Exercise instructions :: After reading the entries below, copy word for word the lines from the first through the line containing "bincode_u32 z := Some (to_le_bytes 4 z);", and stop there.

+===+

(** As long as no masternode has taken part in a key generation, none is
    ever scheduled: whatever blocks arrive and however the list of masternodes
    changes, the manager forms no quorum, opens no session and sends nothing,
    and every thousandth block makes the update fail. *)
Theorem no_session_from_fresh_list id key l0 params (blocks : list (MasternodeList * Z * Hash)) :
  Forall (fun b => map_Forall (fun _ e => fresh_entry e) b.1.1) blocks ->
  let m := foldl (fun m b => fst (block_arrives m b)) (MnManager_new id key l0 params) blocks in
  mn_sessions m = ∅ /\ outgoing_messages m = [] /\ active_quorums (quorum_manager m) = ∅ /\
  forall l h bh, map_Forall (fun _ e => fresh_entry e) l -> h mod 1000 = 0 ->
    is_ok (snd (block_arrives m (l, h, bh))) = false.
Proof using iter_perm.
  intros Hall m. assert (Hm : idle m).
  { unfold m. generalize (MnManager_new id key l0 params), (conj eq_refl (conj eq_refl eq_refl) : idle (MnManager_new id key l0 params)).
    induction Hall as [|[[l h] bh] blocks Hb Hall IH]; intros m0 H0; [done|]. cbn [foldl]. apply IH.
    by apply (idle_block m0 l h bh). }
  destruct Hm as (E1 & E2 & E3). split; [done|]. split; [done|]. split; [by rewrite E3|].
  intros l h bh Hl Hh. by apply idle_block.
Qed.

End Schedule.

End Theorems.

(** * Samples *)

Definition sample_id_bytes (i : MasternodeID) : bytes := txid (mn_outpoint i) ++ to_le_bytes 4 (vout (mn_outpoint i)).

Definition sample_dkg_codec (auth : AuthKeys) : @DkgCodec auth := {|
  bincode_session_id h := Some h;
  bincode_mn_id i := Some (sample_id_bytes i);
  bincode_mn_ids l := Some (to_le_bytes 8 (len l) ++ concat (sample_id_bytes <$> l));
  bincode_u32 z := Some (to_le_bytes 4 z);
  bincode_u64 z := Some (to_le_bytes 8 z);
  bincode_initiate r := Some (init_session_id r ++ sample_id_bytes (initiator r) ++
    (to_le_bytes 8 (len (init_participants r)) ++ concat (sample_id_bytes <$> init_participants r)) ++
    to_le_bytes 4 (init_threshold r) ++ to_le_bytes 4 0 ++ to_le_bytes 8 (init_block_height r) ++
    to_le_bytes 8 (len (init_signature r)) ++ init_signature r);
  keypair_reload k := Some k;
|}.

Lemma sample_dkg_codec_laws auth : @DkgCodecLaws auth (sample_dkg_codec auth).
Proof.
  split. intros r. exists (to_le_bytes 4 0), (to_le_bytes 8 (len (init_signature r)) ++ init_signature r).
  split; [by rewrite length_to_le_bytes|]. reflexivity.
Qed.

Definition three_masternodes : MasternodeList :=
  {[ mn_of 1 := seasoned_entry 1; mn_of 2 := seasoned_entry 2; mn_of 3 := seasoned_entry 3 ]}.

Definition sample_mn_manager (auth : AuthKeys) (k : @Keypair auth) (i height : Z) : @MnManager auth sample_bls12 :=
  (MnManager_new (A := auth) (B := sample_bls12) (mn_of i) k three_masternodes DKGParams_default)
    <| mn_block_height := height |>.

+===+

Written answer ::
(** As long as no masternode has taken part in a key generation, none is
    ever scheduled: whatever blocks arrive and however the list of masternodes
    changes, the manager forms no quorum, opens no session and sends nothing,
    and every thousandth block makes the update fail. *)
Theorem no_session_from_fresh_list id key l0 params (blocks : list (MasternodeList * Z * Hash)) :
  Forall (fun b => map_Forall (fun _ e => fresh_entry e) b.1.1) blocks ->
  let m := foldl (fun m b => fst (block_arrives m b)) (MnManager_new id key l0 params) blocks in
  mn_sessions m = ∅ /\ outgoing_messages m = [] /\ active_quorums (quorum_manager m) = ∅ /\
  forall l h bh, map_Forall (fun _ e => fresh_entry e) l -> h mod 1000 = 0 ->
    is_ok (snd (block_arrives m (l, h, bh))) = false.
Proof using iter_perm.
  intros Hall m. assert (Hm : idle m).
  { unfold m. generalize (MnManager_new id key l0 params), (conj eq_refl (conj eq_refl eq_refl) : idle (MnManager_new id key l0 params)).
    induction Hall as [|[[l h] bh] blocks Hb Hall IH]; intros m0 H0; [done|]. cbn [foldl]. apply IH.
    by apply (idle_block m0 l h bh). }
  destruct Hm as (E1 & E2 & E3). split; [done|]. split; [done|]. split; [by rewrite E3|].
  intros l h bh Hl Hh. by apply idle_block.
Qed.

End Schedule.

End Theorems.

(** * Samples *)

Definition sample_id_bytes (i : MasternodeID) : bytes := txid (mn_outpoint i) ++ to_le_bytes 4 (vout (mn_outpoint i)).

Definition sample_dkg_codec (auth : AuthKeys) : @DkgCodec auth := {|
  bincode_session_id h := Some h;
  bincode_mn_id i := Some (sample_id_bytes i);
  bincode_mn_ids l := Some (to_le_bytes 8 (len l) ++ concat (sample_id_bytes <$> l));
  bincode_u32 z := Some (to_le_bytes 4 z);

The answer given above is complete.